そんなごく狭トイレに比べ我が校の個室は、便器からドアまで非常に遠い。
うっかり鍵を閉め忘れ、誰かに開けられそうになっても咄嗟にドアを押さえることが出来ないくらいには遠い。
誰だ設計したヤツ。何故緊急事態に対応可能な作りにしないんだ。
鍵を閉めても鍵が壊れている可能性も0じゃないので、小心者の私は設計者のせいで、緊張感に苛まれながら入らなければならない。

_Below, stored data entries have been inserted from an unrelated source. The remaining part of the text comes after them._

Lemma read_numeral base v :
  2 <= base <= 36 → 0 <= v < 2^64 → read_number base (numeral base v) = v.
Proof.
  intros Hb Hv. unfold read_number, numeral. rewrite <- fold_left_rev_right, rev_involutive.
  pose proof (digits_range 64 base v Hb ltac:(lia)) as Hr.
  transitivity (foldr (λ d acc, acc * base + d) 0 (digits 64 base v)).
  - induction Hr as [|d l Hd Hl IH]; [done|]. cbn. cbn in IH. rewrite IH, char_digit_char by done. done.
  - apply digits_value; [lia|]. pose proof (pow_64 base ltac:(lia)). change (Z.of_nat 64) with 64. lia.
Qed.

Lemma numeral_chars base v :
  2 <= base <= 36 → 0 <= v → Forall (λ c, 48 <= c < 123) (numeral base v).
Proof.
  intros Hb Hv. unfold numeral. apply Forall_rev, Forall_fmap.
  eapply Forall_impl; [by apply digits_range|]. intros d Hd. by apply digit_char_range.
Qed.

Lemma length_numeral base v k :
  2 <= base → 0 <= v < base ^ k → 1 <= k → Z.of_nat (length (numeral base v)) <= k.
Proof.
  intros. unfold numeral. rewrite length_rev, length_fmap. by apply digits_length.
Qed.

(** ** The buffer *)

Definition bytes_at (m : mem) (p : Z) (l : list Z) : Prop :=
  ∀ i c, l !! i = Some c → rd8 m (p + Z.of_nat i) = c.

(** The memories agree outside [lo, hi). *)
Definition same_outside (m m' : mem) (lo hi : Z) : Prop :=
  ∀ a, a < lo ∨ hi <= a → rd8 m' a = rd8 m a.

Lemma same_outside_trans m1 m2 m3 lo hi :
  same_outside m1 m2 lo hi → same_outside m2 m3 lo hi → same_outside m1 m3 lo hi.
Proof. intros H1 H2 a Ha. by rewrite H2, H1. Qed.

Lemma same_outside_mono m m' lo hi lo' hi' :
  same_outside m m' lo hi → lo' <= lo → hi <= hi' → same_outside m m' lo' hi'.
Proof. intros H1 Hlo Hhi a Ha. apply H1. lia. Qed.

Lemma bytes_at_kept m m' p l :
  bytes_at m p l → (∀ a, p <= a < p + Z.of_nat (length l) → rd8 m' a = rd8 m a) → bytes_at m' p l.
Proof.
  intros Hb Hm i c Hi. rewrite Hm; [by apply Hb|]. apply lookup_lt_Some in Hi. lia.
Qed.

Lemma bytes_at_cons m p c l : bytes_at m p (c :: l) ↔ rd8 m p = c ∧ bytes_at m (p + 1) l.
Proof.
  split.
  - intros Hb. split; [specialize (Hb 0%nat c eq_refl); by rewrite Z.add_0_r in Hb|].
    intros i d Hi. specialize (Hb (S i) d Hi). rewrite <- Hb. f_equal. lia.
  - intros [H1 H2] [|i] d Hi; [injection Hi as <-; by rewrite Z.add_0_r|].
    specialize (H2 i d Hi). rewrite <- H2. f_equal. lia.
Qed.

Lemma bytes_at_snoc m p c l :
  bytes_at m p (l ++ [c]) ↔ bytes_at m p l ∧ rd8 m (p + Z.of_nat (length l)) = c.
Proof.
  revert p. induction l as [|d l IH]; intros p; cbn [app length].
  - rewrite bytes_at_cons, Z.add_0_r. split; [by intros [? _]|by intros [_ ?]].
  - rewrite !bytes_at_cons, IH. replace (p + 1 + Z.of_nat (length l)) with (p + Z.of_nat (S (length l))) by lia.
    tauto.
Qed.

もういっそ潔く、ドアを閉めずに入るべきだろうか。最初から開いていれば開けられるという不安は解消だーー商業施設で手を洗いながら見た鏡越しの、個室で用足し真っ最中のお婆ちゃんと絡み合う視線が甦る。
うん、ドアはやはり閉めよう。見られながらの用足しという高レベルプレイは、若輩者の私にはまだ早いと思う。

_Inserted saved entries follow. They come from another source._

(** [grow] moves the list to an array twice as large and gives the old one back. *)
Lemma grow_spec h0 l0 ss h l s1 s2 v r :
  held h0 l0 ss h l s1 s2 v → length v = capacity v → Z.of_nat w * (capacity v * 2) <= 2^47 →
  16 <= r → room (align16 (Z.of_nat w * (capacity v * 2)) + 29 + r) l →
  ∃ h' l' s3 fresh its, grow w tries fuel h (block s1) = Done h' ∧
    make_room fresh v = Done (its, capacity v * 2) ∧ (∀ n, 0 <= n → Z.of_nat (base.length (fresh n)) = n) ∧
    held h0 l0 (s3 :: filter (λ u, u ≠ s2) ss) h' l' s1 s3 (mkList its (length v) (capacity v * 2)) ∧ room r l'.
Proof using width try_once.
  intros Hh Efull Hbig Hr Hroom. pose proof Hh as [Sn I1 I2 Hne Hl [F1 F2]].
  pose proof Hl as [[B1 B1'] (A1 & A2 & A3) A4 A5 A6 A7 Hok A9]. pose proof Hok as [K1 K2 K3]. unfold SIZEOF_LIST in B1.
  set (c := capacity v * 2) in *.
  assert (0 < c ∧ 0 < Z.of_nat w * c ∧ is_u64 c ∧ c < 2^62) as (C1 & C2 & C3 & C4).
  { clear -K3 Hbig width c. znorm. nia. }
  destruct (grow_block h0 l0 ss h l s1 s2 v c r Hh C1 (conj C2 Hbig) Hr Hroom)
    as (h2 & l2 & s3 & Em & Sn2 & Hnew & [M1 M2 M3 M4 M5 [M6 M7]] & Hr2).
  destruct (make_room_ok (cells_in (h_mem h2) s3) v (cells_in_length (h_mem h2) s3) Hok) as (y & post & cap & Emk & _);
    [unfold c in C4; lia|].
  pose proof Emk as El. unfold make_room in El. rewrite Efull, Z.eqb_refl in El. fold c in El.
  rewrite (to_u64_id c) in El by done. cbn zeta in El.
  destruct (for_loop _ _ _ _) as [its| | |] eqn:El2 in El; try done. rewrite bind_Done in El.
  apply Done_inj in El. injection El as Ei Ec. rewrite <- Ei, <- Ec in Emk.
  destruct (copy_items_spec (h_mem h2) s1 s2 s3 (items v) (length v) c its) as (m3 & Ew & O3 & L3 & E3); try done; try lia.
  { by rewrite Efull. }
  assert (∀ o, 0 <= o <= 16 → rd64 m3 (block s1 + o) = rd64 (h_mem h2) (block s1 + o)) as Hobj.
  { intros o Ho. apply rdN_ext. intros a Ha. apply O3. unfold disjoint_blocks in M6. rewrite !seg_end_len in *. lia. }
  assert (session untracked h0 l0 (s3 :: ss) (with_mem h2 m3) l2) as Sn3.
  { eapply session_write; [exact Sn2|by apply elem_of_cons; left|]. exact O3. }
  destruct (grow_switch h0 l0 ss (with_mem h2 m3) l2 s1 s2 s3 its (length v) c r Sn3 I1 I2 Hne Hnew B1 B1')
    as (l' & Sn4 & J1 & Hl4 & Hr4); try done.
  { unfold ls_length in *. cbn [h_mem with_mem]. by rewrite Hobj. }
  { unfold ls_capacity in *. cbn [h_mem with_mem]. by rewrite Hobj. }
  { split; cbn [items length capacity]; lia. }
  eexists _, l', s3, (cells_in (h_mem h2) s3), its. split; [|split; [exact Emk|split; [apply cells_in_length|split; [|exact Hr4]]]].
  - unfold grow. cbn zeta. rewrite A7. fold c. rewrite (to_u64_id c) by done.
    unfold ls_capacity at 1. rewrite rd64_wr64_eq, (to_u64_id c) by done.
    rewrite (to_u64_id (Z.of_nat w * c)) by (znorm; lia). rewrite Em, bind_Done, Ew, bind_Done.
    assert (ls_items m3 (block s1) = block s2) as ->; [|reflexivity].
    unfold ls_items in *. by rewrite <- (Z.add_0_r (block s1)), Hobj, Z.add_0_r by lia.
  - split; try done; [by apply elem_of_cons; left|]. intros ->. done.
Qed.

見られながらと言えば、将軍様は見られながらう○こしてたらしいね。暑い時期は扇子でお尻を扇いでもらいながら。
なんという羞恥プレイ。ーー小姓に言葉責めされながらう○こするオッサンが一瞬だけ浮かんだ。
おはようからおやすみまで、いろんなことをやらなくてはいけない小姓ではあるが、オッサンのう○こするのを見ながら扇子で扇ぐとか、私が小姓たった場合を想像すると非常にやるせない気持ちに。
手を洗っていると個室から出てきた女子が、鏡で前髪を直して出ていった。
手を洗わない…だと…?
男子で洗わない不潔なヤツとかいるが、まさか女子にもいようとは。ーー手を洗わない派が最近の主流なのだろうか。
若干モヤっとした気分でトイレから出た。
「あっ、お前!?」
いきなり大声を出し周囲の注目を集めた人物は、ばつの悪そうな顔をした後、何事もなかったかのように顎をクイッとして『ついて来な』の意を示し歩き出す。
前を行く背中を眺めながら、この後のことをアレコレ思う。
この先に待つ楽しみにウキウキしながら歩き出した。